A importância da educação financeira na vida do cidadão
Enviada em 03/08/2020
A partir da crise econômica ocorrida no Brasil, em 2014, houve o aumento das taxas de desemprego no país, fator que acentuou o endividamento populacional hodierno. Tal panorama estimula um debate acerca da necessidade da educação financeira, visto que a orientação dos cidadãos propiciaria uma amenização das dívidas, seja no modo de investimento do capital, seja para uma organização dos gastos pessoais.
Concernente à temática do planejamento da aplicabilidade salarial, a educação financeira é fundamental nesse processo. Essa premissa relaciona-se ao contexto brasileiro que, em 2019, obteve uma taxa de desocupação de 13,4 milhões de cidadãos, segundo o Instituto Brasileiro de Geografia e Estatística (IBGE), em que essa parcela compreende indivíduos desempregados ou trabalhando informalmente com baixa remuneração. Tal panorama decorre de uma carente instrução financeira populacional, visto que muitos cidadãos por não possuir uma poupança individual ficaram inadimplentes, realidade que seria contornada por um ensino visando a aplicação do salário de acordo com o cenário econômico nacional. Desse modo, a imprevisibilidade do mercado terá um efeito reduzido na sociedade.

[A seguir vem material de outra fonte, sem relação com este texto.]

(** ** Properties *)

(** What [Enqueue] does on every branch.  Below capacity the snapshot is
    appended.  At capacity it is refused exactly when no queued snapshot is
    strictly less urgent than it; otherwise the evicted one is strictly less
    urgent than the newcomer, belongs to the least urgent class present and is
    the longest waiting of that class, and everything else stays queued. *)
Theorem Enqueue_spec (json_len : payload -> Z) (ptr : positive) (token : string)
    (p : payload) (priority : Z) (now : GoTime) (q : UploadQueue) (m : MetricsRegistry) :
  let item := new_snapshot json_len ptr token p priority now in
  let '(out, q', m') := Enqueue json_len ptr token p priority now q m in
  match out with
  | Accepted None =>
      Depth q < uq_maxSize q /\ uq_items q' = uq_items q ++ [item]
      /\ mr_uploadsDropped m' = mr_uploadsDropped m
  | Accepted (Some v) =>
      uq_maxSize q <= Depth q /\ priority < qs_Priority v
      /\ Forall (evict_first v) (uq_items q)
      /\ v :: uq_items q' ≡ₚ uq_items q ++ [item] /\ Depth q' = Depth q
      /\ mr_uploadsDropped m' = mr_uploadsDropped m + 1
  | Rejected =>
      uq_maxSize q <= Depth q /\ q' = q
      /\ Forall (fun x => qs_Priority x <= priority) (uq_items q)
      /\ mr_uploadsDropped m' = mr_uploadsDropped m + 1
  end.
Proof.
  unfold Enqueue, Depth. simpl.
  destruct (Z.leb_spec (uq_maxSize q) (Z.of_nat (length (uq_items q)))); [|simpl; auto].
  destruct (evictLowestPriority priority q) as [[v q1]|] eqn:E; simpl.
  - pose proof (evict_permutation _ _ _ _ E) as Hp. pose proof (evict_length _ _ _ _ E).
    apply evict_lookup in E as (idx & _ & -> & Hlt & Hall). simpl in *.
    split_and!; [done|done|done| |rewrite length_app; simpl; lia|done].
    rewrite app_comm_cons. apply Permutation_app_tail. by symmetry.
  - apply evict_refuses in E. auto.
Qed.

Ademais, casos de gasto em excesso, induzidos pela lógica capitalista, são determinantes na acumulação de dívidas. Essa assertiva, é abordada pelo filósofo Karl Marx ao defender que a realização social é aliada ao consumo de produtos, fator denominado ¨Fetiche de Mercadoria¨, sendo tal pensamento perceptível no consumismo da população que é facilitado por ferramentas como o cartão de crédito e o parcelamento do custo. Tal quadro exige uma educação acerca da organização de gastos, para a melhoria da gestão dos recursos próprios e, dessa maneira, um estímulo da consciência financeira social.
Portanto, é imprescindível a educação para mitigar o endividamento dos brasileiros. Para tanto, o Comitê Nacional de Educação Financeira deve, mediante o meio televisivo e publicitário, informar a respeito das palestras sobre finanças em âmbito nacional e seus benefícios para combater o endividamento, a fim de reduzir a inadimplência no país. Outrossim, as Secretarias de Educação Básica devem exigir o ensino do controle de despesas por meio de práticas lúdicas e de debates dessa ciência social, com o fito de desenvolver cidadãos conscientes economicamente. Logo, os reflexos da crise econômica no Brasil serão atenuadas mediante a adoção dessas medidas.